Of far more interest is the coming major update, code-named "Mango," which will ship in late 2011. Like the first update, Mango will be "free for all Windows Phone 7 users." Unlike the first update, Mango will be a big deal, and has been described to me as what Microsoft would have liked to have shipped as Windows Phone 7 if it felt it had more time to get to market.

We don't know all the details about Mango yet, but at the MWC keynote on Monday, a few features were discussed and even demonstrated. These include multitasking for third-party apps (built-in apps already multitask) with a nice new webOS-like UI, Internet Explorer (IE) 9 Mobile with hardware-accelerated, standards-based web rendering, integration between Office Mobile and Windows Live SkyDrive, Twitter integration with the People hub, and—more vaguely—some integration between Windows Phone and Kinect, Microsoft's motion sensor for the Xbox 360.

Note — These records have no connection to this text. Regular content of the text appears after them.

(** [while let Some(event) = stream.next().await]. *)
(* crates/runtime/src/runtime/turn_loop.rs, AgentRuntime::collect_model_response@while let Some(event) = stream *)
Fixpoint read_stream (stream : list (result ModelEvent RuntimeError)) (response : TurnResponse)
    (observer : RuntimeObserver) : M TurnResponse :=
  match stream with
  | [] => mret response
  | event :: rest =>
      event ← lift event;
      match event with
      | ModelEvent_TextDelta delta =>
          _ ← on_event observer (Progress_AssistantTextDelta delta);
          read_stream rest
            (mkTurnResponse (resp_assistant_text response +:+ delta) (resp_tool_calls response)
               (resp_assistant_reasoning response) (resp_assistant_message_id response)
               (resp_provider_continuation response) (resp_token_usage response)) observer
      | ModelEvent_ToolCallRequested call =>
          _ ← on_event observer (Progress_ToolCallRequested call);
          read_stream rest
            (mkTurnResponse (resp_assistant_text response) (resp_tool_calls response ++ [call])
               (resp_assistant_reasoning response) (resp_assistant_message_id response)
               (resp_provider_continuation response) (resp_token_usage response)) observer
      | ModelEvent_ResponseComplete _ message_id continuation usage reasoning =>
          fresh_id ← fresh;
          read_stream rest
            (mkTurnResponse (resp_assistant_text response) (resp_tool_calls response) reasoning
               (Some (default fresh_id message_id)) continuation usage) observer
      | ModelEvent_Error message => raise (RtErr_AgentCore (Core_ModelBackend message))
      end
  end.

Definition TurnResponse_empty : TurnResponse := mkTurnResponse "" [] [] None None None.

(* crates/runtime/src/runtime/turn_loop.rs, AgentRuntime::collect_model_response *)
Definition collect_model_response (turn_id : TurnId) (instructions : list string)
    (iteration : nat) (stats : SkillCaptureRuntimeStats) (observer : RuntimeObserver)
    : M (TurnResponse * SkillCaptureRuntimeStats) :=
  built ← gets (build_model_request turn_id instructions false);
  let request := inject_into_request built stats in
  _ ← publish_model_request_started turn_id iteration observer request;
  '(stream, stats) ← open_stream open_stream_fuel turn_id instructions iteration observer request
                       0 stats;
  response ← read_stream stream TurnResponse_empty observer;
  _ ← append_event (Some turn_id) None
        (Ev_ModelResponseCompleted (resp_assistant_text response) (resp_tool_calls response)
           (resp_provider_continuation response));
  _ ← on_event observer
        (Progress_ModelResponseCompleted (resp_assistant_text response) (resp_tool_calls response));
  ledger ← record_response_token_usage (resp_token_usage response);
  _ ← append_event (Some turn_id) None (Ev_TokenUsageUpdated Phase_ResponseCompleted ledger);
  _ ← on_event observer (Progress_TokenUsageUpdated Phase_ResponseCompleted ledger);
  _ ← clear_pending_request_effects;
  mret (response, stats).

(* crates/runtime/src/runtime/turn_loop.rs, AgentRuntime::persist_assistant_response *)
Definition persist_assistant_response (turn_id : TurnId) (response : TurnResponse) : M unit :=
  if str_is_empty (resp_assistant_text response) && is_nil (resp_tool_calls response)
     && is_nil (resp_assistant_reasoning response)
  then mret tt
  else
    let parts :=
      (if str_is_empty (resp_assistant_text response) then []
       else [Part_Text (resp_assistant_text response)])
      ++ map Part_Reasoning (resp_assistant_reasoning response)
      ++ map Part_ToolCall (resp_tool_calls response) in
    fresh_id ← fresh;
    message_id ← fresh;
    append_message turn_id
      (with_message_id (Message_assistant_parts fresh_id parts)
         (default message_id (resp_assistant_message_id response))).

(* crates/runtime/src/runtime/turn_loop.rs, AgentRuntime::handle_stop_hooks *)
Definition handle_stop_hooks (turn_id : TurnId) (hooks : list HookRegistration)
    (assistant_text : string) (observer : RuntimeObserver) : M bool :=
  context ← hook_context HookEvent_Stop (Some turn_id) [("reason", "assistant_complete")]
              (json_object [("assistant_text", json_string assistant_text)]);
  stop_hooks ← run_hooks hooks context;
  stop_effects ← apply_hook_effects_with_observer turn_id stop_hooks None None observer;
  match blocked_reason stop_effects "stop blocked" with
  | None => mret false
  | Some reason =>
      _ ← append_event (Some turn_id) None (Ev_StopFailure (Some reason));
      if is_nil (appended_messages stop_effects) && is_nil (additional_context stop_effects)
         && is_nil (injected_instructions stop_effects)
      then hook_blocked reason
      else mret true
  end.

(** [for call in response.tool_calls { ... }]. *)
(* crates/runtime/src/runtime/turn_loop.rs, AgentRuntime::run_turn_loop@for call in response.tool_calls *)
Fixpoint handle_tool_calls (hooks : list HookRegistration) (turn_id : TurnId)
    (calls : list ToolCall) (stats : SkillCaptureRuntimeStats) (observer : RuntimeObserver)
    : M SkillCaptureRuntimeStats :=
  match calls with
  | [] => mret stats
  | call :: rest =>
      outcome ← handle_tool_call hooks turn_id call observer;
      handle_tool_calls hooks turn_id rest (record_tool_result stats outcome) observer
  end.

(* crates/runtime/src/runtime/turn_loop.rs, AgentRuntime::run_turn_loop *)
Fixpoint run_turn_loop (fuel : nat) (turn_id : TurnId) (hooks : list HookRegistration)
    (instructions : list string) (iteration : nat) (stats : SkillCaptureRuntimeStats)
    (observer : RuntimeObserver) : M RunTurnOutcome :=
  match fuel with
  | 0%nat => out_of_fuel
  | S fuel =>
      let iteration := S iteration in
      _ ← compact_if_needed turn_id instructions observer;
      '(response, stats) ← collect_model_response turn_id instructions iteration stats observer;
      _ ← persist_assistant_response turn_id response;
      _ ← update_provider_continuation (resp_provider_continuation response);
      if negb (is_nil (resp_tool_calls response)) then
        stats ← handle_tool_calls hooks turn_id (resp_tool_calls response) stats observer;
        drained ← drain_async_invocations;
        _ ← apply_hook_effects_with_observer turn_id drained None None observer;
        _ ← drain_runtime_steers fuel false observer;
        run_turn_loop fuel turn_id hooks instructions iteration stats observer
      else
        stopped ← handle_stop_hooks turn_id hooks (resp_assistant_text response) observer;
        if (stopped : bool) then run_turn_loop fuel turn_id hooks instructions iteration stats observer
        else
          steered ← drain_runtime_steers fuel false observer;
          if (steered : bool)
          then run_turn_loop fuel turn_id hooks instructions iteration stats observer
          else
            _ ← append_event (Some turn_id) None (Ev_Stop (Some "assistant_complete"));
            _ ← on_event observer
                  (Progress_TurnCompleted turn_id (resp_assistant_text response));
            mret (mkRunTurnOutcome turn_id (resp_assistant_text response))
  end.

These features all seem valuable, though it's unclear why something as basic as Twitter integration needs to wait for late 2011. (This feature was once planned for the initial version of the OS.) Also unclear is whether Microsoft plans any updates between NoDo and Mango—updates that could and should fix the wide range of problems and incomplete features that currently dog Windows Phone 7. One can only hope.

To be fair, there is a whiff of momentum with Windows Phone. The devices haven't quite rattled the iPhone/Android duopoly, but Microsoft can now boast about more than 8,000 applications in the Windows Phone Marketplace and more than 30,000 registered developers. And the free Windows Phone developer tools have been downloaded and installed more than 1 million times, as well. This, as Ballmer said yesterday, "bears promise" for the fledgling mobile OS.